• [Work to be completed] Where the data below has the string "eexists", return the whole line.

• [Records for the exercise]
· · ·

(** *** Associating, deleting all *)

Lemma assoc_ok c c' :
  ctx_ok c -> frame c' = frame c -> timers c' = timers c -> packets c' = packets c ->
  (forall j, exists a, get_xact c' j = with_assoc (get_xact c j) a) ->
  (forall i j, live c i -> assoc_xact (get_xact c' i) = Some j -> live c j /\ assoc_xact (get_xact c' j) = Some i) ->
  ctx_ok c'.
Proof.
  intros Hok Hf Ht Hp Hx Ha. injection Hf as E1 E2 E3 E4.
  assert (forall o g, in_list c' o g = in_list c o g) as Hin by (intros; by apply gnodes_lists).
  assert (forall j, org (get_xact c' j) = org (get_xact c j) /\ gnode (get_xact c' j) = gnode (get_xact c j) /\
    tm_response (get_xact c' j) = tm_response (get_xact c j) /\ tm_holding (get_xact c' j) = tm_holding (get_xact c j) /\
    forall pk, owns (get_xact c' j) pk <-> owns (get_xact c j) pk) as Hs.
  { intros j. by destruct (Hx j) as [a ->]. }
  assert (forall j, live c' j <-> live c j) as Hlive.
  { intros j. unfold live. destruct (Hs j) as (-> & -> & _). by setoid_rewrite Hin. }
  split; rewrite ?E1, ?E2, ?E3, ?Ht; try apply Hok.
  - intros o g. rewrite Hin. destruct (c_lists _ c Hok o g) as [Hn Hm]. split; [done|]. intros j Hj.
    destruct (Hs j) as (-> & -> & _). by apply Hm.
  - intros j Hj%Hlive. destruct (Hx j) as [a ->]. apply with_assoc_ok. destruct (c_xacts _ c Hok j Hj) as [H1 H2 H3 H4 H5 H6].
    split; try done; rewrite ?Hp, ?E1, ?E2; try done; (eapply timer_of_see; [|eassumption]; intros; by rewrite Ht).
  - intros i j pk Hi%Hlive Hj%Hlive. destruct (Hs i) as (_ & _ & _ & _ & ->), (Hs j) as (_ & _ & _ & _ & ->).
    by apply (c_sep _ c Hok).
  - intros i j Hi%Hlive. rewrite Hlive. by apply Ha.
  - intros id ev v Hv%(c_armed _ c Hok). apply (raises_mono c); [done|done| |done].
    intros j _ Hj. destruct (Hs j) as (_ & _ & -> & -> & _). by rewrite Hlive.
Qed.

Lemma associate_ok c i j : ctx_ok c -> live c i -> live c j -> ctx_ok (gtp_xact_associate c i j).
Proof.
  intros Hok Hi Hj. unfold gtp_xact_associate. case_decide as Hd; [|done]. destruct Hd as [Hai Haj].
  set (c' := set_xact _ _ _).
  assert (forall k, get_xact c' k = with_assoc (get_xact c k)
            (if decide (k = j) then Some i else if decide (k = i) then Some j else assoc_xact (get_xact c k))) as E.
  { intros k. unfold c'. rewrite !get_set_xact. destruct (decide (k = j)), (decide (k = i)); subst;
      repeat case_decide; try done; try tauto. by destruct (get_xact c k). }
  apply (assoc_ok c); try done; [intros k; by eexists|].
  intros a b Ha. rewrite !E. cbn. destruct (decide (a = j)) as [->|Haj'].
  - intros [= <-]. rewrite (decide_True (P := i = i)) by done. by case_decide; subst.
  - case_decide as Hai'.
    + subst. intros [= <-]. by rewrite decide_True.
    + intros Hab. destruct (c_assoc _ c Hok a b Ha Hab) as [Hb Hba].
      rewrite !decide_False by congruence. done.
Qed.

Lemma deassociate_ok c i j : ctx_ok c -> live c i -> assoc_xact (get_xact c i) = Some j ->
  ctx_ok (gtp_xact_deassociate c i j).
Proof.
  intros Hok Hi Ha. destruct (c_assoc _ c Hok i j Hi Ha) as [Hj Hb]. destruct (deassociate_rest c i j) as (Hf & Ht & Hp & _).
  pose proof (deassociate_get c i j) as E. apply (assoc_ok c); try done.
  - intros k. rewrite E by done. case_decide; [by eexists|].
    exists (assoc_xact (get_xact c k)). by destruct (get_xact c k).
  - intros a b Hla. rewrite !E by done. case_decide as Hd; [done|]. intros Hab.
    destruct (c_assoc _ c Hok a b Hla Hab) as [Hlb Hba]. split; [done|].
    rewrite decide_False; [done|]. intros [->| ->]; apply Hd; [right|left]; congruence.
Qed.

· · ·

• [Solution for this task]
  apply (assoc_ok c); try done; [intros k; by eexists|].
  - intros k. rewrite E by done. case_decide; [by eexists|].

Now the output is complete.